Notwithstanding the efforts of the tribunal, I believe that the delays that users of the service are experiencing are unacceptable. This is one of the reasons I am undertaking a root and branch reform of all five workplace relations bodies. The reform programme I have commenced will deliver a two tier workplace relations structure by merging the activities of the Labour Relations Commission, the National Employment Rights Authority, the Equality Tribunal and the first instance functions of the Employment Appeals Tribunal and the Labour Court into a new Body of First Instance, to be known as the Workplace Relations Commission (WRC). The appellate functions of the Employment Appeals Tribunal will be incorporated into an expanded Labour Court. Work has commenced on the drafting of a workplace relations Bill to give effect to the new two-tier structure.

The purpose of the reform programme is to provide a more efficient and effective system of resolving employment disputes. Substantial progress has already been made in this regard. For example, the establishment of a workplace relations single contact portal from January this year has resulted in all complaints now being acknowledged and respondents notified within a matter of weeks of receipt of the complaint. In some cases this was taking up to eight months. This service enhancement increases the likelihood of employers and employees resolving issues sooner and has substantially reduced the backlog for certain hearings. I understand that the backlog for Rights Commissioner hearings has effectively been eliminated.

The service improvements have also been underpinned by the launch from January last year of a single complaint form for all first instance workplace relations complaints. A Pilot Early Resolution Service commenced on 14 May last year. This service will provide the opportunity in certain cases for employers and employees to resolve issues without recourse to formal adjudication hearings, thus relieving pressure on adjudication services such as the Rights Commissioner Service and the EAT.

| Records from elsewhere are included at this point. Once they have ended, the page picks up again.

Lemma push_items_inv i items acc :
  fold_res push_item (init_acc i) items = Ok acc → acc_inv (input_calls items) acc.
Proof.
  intros Hf. eapply (fold_res_inv_prefix push_item (λ pre acc, acc_inv (input_calls pre) acc)).
  - intros pre s x s1 Hs Hx. by eapply push_item_inv.
  - apply acc_inv_init.
  - exact Hf.
Qed.

(** ** The messages that go out *)

Lemma bucket_placeholders l id :
  NoDup l → bucket (placeholder <$> l) id = if decide (id ∈ l) then [placeholder id] else [].
Proof.
  induction 1 as [|c l Hc Hnd IH]; [done|].
  rewrite fmap_cons. change (?a :: ?b) with ([a] ++ b). rewrite bucket_app, bucket_single, IH.
  rewrite placeholder_shape. destruct (decide (c = id)) as [->|Hne].
  - rewrite decide_True, decide_False, decide_True by (done || by left). done.
  - rewrite decide_False by congruence. simpl.
    destruct (decide (id ∈ l)); [rewrite decide_True by by right|rewrite decide_False by set_solver]; done.
Qed.

Definition outgoing `{HashOrder} (acc : ChatAcc) : list Value :=
  messages acc ++ (placeholder <$> hash_order (elements (calls_needing_result acc))).

Lemma needing_nodup `{HashOrder} (s : gset string) : NoDup (hash_order (elements s)).
Proof. rewrite (hash_order_perm _). apply NoDup_elements. Qed.

Lemma elem_of_needing `{HashOrder} (s : gset string) id : id ∈ hash_order (elements s) ↔ id ∈ s.
Proof. rewrite (hash_order_perm _). apply elem_of_elements. Qed.

Lemma bucket_outgoing `{HashOrder} acc id :
  bucket (outgoing acc) id =
  bucket (messages acc) id ++ if decide (id ∈ calls_needing_result acc) then [placeholder id] else [].
Proof.
  unfold outgoing. rewrite bucket_app, bucket_placeholders by apply needing_nodup. f_equal.
  destruct (decide (id ∈ calls_needing_result acc)).
  - by rewrite decide_True by by apply elem_of_needing.
  - by rewrite decide_False by by rewrite elem_of_needing.
Qed.

Lemma plain_outgoing `{HashOrder} acc :
  List.filter is_plain (outgoing acc) = List.filter is_plain (messages acc).
Proof.
  unfold outgoing. rewrite List.filter_app.
  assert (∀ l, List.filter is_plain (placeholder <$> l) = []) as ->; [|by rewrite app_nil_r].
  induction l as [|c l IH]; [done|]. rewrite fmap_cons. cbn [List.filter].
  rewrite (proj2 (is_plain_false (placeholder c))); [done|by rewrite placeholder_shape].
Qed.

Lemma outgoing_no_orphan `{HashOrder} calls acc id : acc_inv calls acc → ¬ orphan (outgoing acc) id.
Proof.
  intros Hinv [Hb Hno]. rewrite bucket_outgoing in Hb.
  assert (id ∈ calls) as Hid.
  { destruct (bucket (messages acc) id) eqn:E.
    - case_decide as Hd; [|done]. apply (ai_seen _ _ Hinv), (ai_need _ _ Hinv), Hd.
    - apply (ai_tool _ _ Hinv). congruence. }
  rewrite <-(ai_calls _ _ Hinv) in Hid. apply list_elem_of_bind in Hid as (m & Hm & Hp).
  apply elem_of_plain in Hp as [Hp1 Hp2].
  apply (Hno m); [|done..]. unfold outgoing. apply elem_of_app. by left.
Qed.

Lemma blocks_ext ms1 ms2 used ids :
  (∀ id, bucket ms1 id = bucket ms2 id) → blocks ms1 used ids = blocks ms2 used ids.
Proof. intros Hb. revert used; induction ids as [|i ids IH]; intros used; simpl; [done|]. by rewrite IH, Hb. Qed.

Lemma reorder_spec_ext ms1 ms2 used nt :
  (∀ id, bucket ms1 id = bucket ms2 id) → reorder_spec ms1 used nt = reorder_spec ms2 used nt.
Proof.
  intros Hb. revert used; induction nt as [|m nt IH]; intros used; simpl; [done|].
  by rewrite IH, (blocks_ext ms1 ms2).
Qed.

Lemma reorder_outgoing_det (h1 h2 : HashOrder) calls acc :
  acc_inv calls acc →
  @reorder_tool_messages h1 (@outgoing h1 acc) = @reorder_tool_messages h2 (@outgoing h2 acc).
Proof.
  intros Hinv. rewrite !reorder_no_orphan by (intros id; by eapply outgoing_no_orphan).
  rewrite !plain_outgoing. apply reorder_spec_ext. intros id. by rewrite !bucket_outgoing.
Qed.

(** The request body is a function of the request: although the calls waiting
    for a result and the results themselves live in hash sets and maps with no fixed
    iteration order, every order gives the same body (and the same error). *)
Theorem chat_request_deterministic `{Unicode, SerdeJson} (h1 h2 : HashOrder) req ctx :
  build_chat_request (order := h1) req ctx = build_chat_request (order := h2) req ctx.
Proof.
  unfold build_chat_request. destruct (map_tools (tools req)) as [tls|e]; [|done]. simpl.
  destruct (fold_res push_item (init_acc (instructions req)) (input req)) as [acc|e] eqn:Ef; [|done].
  apply push_items_inv in Ef. simpl.
  pose proof (reorder_outgoing_det h1 h2 _ acc Ef) as Hd. unfold outgoing in Hd. by rewrite Hd.
Qed.

(** The pairing Chat Completions requires: after an assistant message that makes a call
    come, at once, one or more results for that call, and results come nowhere else.
    [pending] is the call the previous messages left open and whether it is answered. *)
Fixpoint paired (pending : option (string * bool)) (ms : list Value) : bool :=
  match ms with
  | [] => match pending with Some (_, false) => false | _ => true end
  | m :: ms' =>
      match tool_id m with
      | Some id =>
          match pending with
          | Some (id', _) => str_eqb id id' && paired (Some (id', true)) ms'
          | None => false
          end
      | None =>
          match pending with Some (_, false) => false | _ => true end &&
          match call_ids m with
          | [] => paired None ms'
          | [id] => paired (Some (id, false)) ms'
          | _ => false
          end
      end
  end.

Lemma paired_block id b blk rest :
  blk ≠ [] → Forall (λ m, tool_id m = Some id) blk →
  paired (Some (id, b)) (blk ++ rest) = paired (Some (id, true)) rest.
Proof.
  intros Hne Hall. revert b Hne; induction Hall as [|m blk Hm Hall IH]; intros b Hne; [done|].
  simpl. rewrite Hm, str_eqb_refl. simpl. destruct blk as [|m' blk]; [done|]. by apply IH.
Qed.

Lemma bucket_forall ms id : Forall (λ m, tool_id m = Some id) (bucket ms id).
Proof. apply Forall_forall. intros m [_ ?]%elem_of_bucket. done. Qed.

Lemma reorder_spec_paired ms used nt pending :
  match pending with Some (_, false) => False | _ => True end →
  Forall (λ m, tool_id m = None ∧ length (call_ids m) ≤ 1) nt →
  NoDup (nt ≫= call_ids) →
  (∀ id, id ∈ nt ≫= call_ids → id ∉ used ∧ bucket ms id ≠ []) →
  paired pending (reorder_spec ms used nt) = true.
Proof.
  intros Hp Hall. revert used pending Hp.
  induction Hall as [|m nt [Hm Hlen] Hall IH]; intros used pending Hp Hnd Hids.
  { simpl. by destruct pending as [[? []]|]. }
  simpl. rewrite Hm. replace (match pending with Some (_, false) => false | _ => true end) with true
    by by destruct pending as [[? []]|].
  simpl in Hnd, Hids. destruct (call_ids m) as [|id [|? ?]] eqn:Ec; simpl in *; [| |lia].
  - apply IH; try done. intros id Hid. rewrite (left_id_L ∅ (∪)). by apply Hids.
  - destruct (Hids id ltac:(by left)) as [Hu Hb]. rewrite bool_decide_false, app_nil_r by done.
    apply NoDup_cons in Hnd as [Hni Hnd].
    rewrite paired_block by (done || apply bucket_forall).
    apply IH; try done. intros id' Hid'. destruct (Hids id' ltac:(by right)) as [Hu' Hb'].
    split; [|done]. assert (id' ≠ id) by (by intros ->). set_solver.
Qed.

(** Claim C6. When the calls of the input have distinct ids, the messages sent pair every
    call with its results: every call is followed at once by at least one result (the
    tool's, or a placeholder when the history has none) and no result stands alone. *)
Theorem chat_calls_paired `{Unicode, SerdeJson, HashOrder} req ctx b :
  NoDup (input_calls (input req)) → build_chat_request req ctx = Ok b →
  ∃ msgs, get_array b "messages" = Some msgs ∧ paired None msgs = true.
Proof.
  intros Hnd Hb. unfold build_chat_request in Hb.
  apply res_bind_ok in Hb as (tls & _ & Hb). apply res_bind_ok in Hb as (acc & Hacc & Hb).
  apply push_items_inv in Hacc. fold (outgoing acc) in Hb.
  exists (reorder_tool_messages (outgoing acc)). split.
  - apply res_bind_ok in Hb as (b1 & Hb1 & Hb). simplify_eq.
    assert (get b1 "messages" = Some (VArray (reorder_tool_messages (outgoing acc))) ∧ is_object b1 = true) as [Hg Ho].
    { destruct tls as [arr|]; [|by simplify_eq]. cbv zeta in Hb1.
      apply res_bind_ok in Hb1 as (tc & _ & ?); simplify_eq. by destruct tc. }
    unfold get_array, apply_field_downgrade.
    repeat first [case_match | case_bool_decide];
      rewrite ?get_index_set_ne by auto with codez; by rewrite Hg.
  - rewrite reorder_no_orphan by (intros id; by eapply outgoing_no_orphan).
    rewrite plain_outgoing. apply reorder_spec_paired; [done| | |].
    + apply Forall_forall. intros m [Hm Hp]%elem_of_plain. split; [by apply is_plain_true|].
      by eapply ai_single.
    + by rewrite (ai_calls _ _ Hacc).
    + intros id. rewrite (ai_calls _ _ Hacc). intros Hid. split; [set_solver|].
      rewrite bucket_outgoing. destruct (ai_answered _ _ Hacc id Hid) as [Hn|Hn].
      * rewrite decide_True by done. by destruct (bucket (messages acc) id).
      * by destruct (bucket (messages acc) id).
Qed.

(** A history with an answered call, a message in between, and a call without a result. *)
Definition req_example : ResponsesApiRequest :=
  {| model := "m"; instructions := "sys";
     input := [Message None "user" [InputText "hi"] None None;
               FunctionCall None "shell" None "{}" "c1" None;
               FunctionCall None "shell" None "{}" "c2" None;
               Message None "user" [InputText "more"] None None;
               FunctionCallOutput None "c1" {| body := BodyText "out"; success := Some false |} None;
               FunctionCallOutput None "zz" {| body := BodyText "orphan"; success := None |} None];
     tools := [VObject [("type", VString "function"); ("name", VString "shell")]];
     tool_choice := "auto"; parallel_tool_calls := true; reasoning := None; store := false;
     stream := true; include := []; service_tier := None; prompt_cache_key := None;
     text := None; client_metadata := None |}.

The two tier model now being designed will deliver a just, fair and efficient adjudication service provided by independent, professional and impartial decision-makers with a target period of three months from the time of complaint to hearing, and written, reasoned decisions within 28 working days of the hearing with published decisions. Finally, I also intend to provide for a more effective method of enforcing the awards of adjudicators.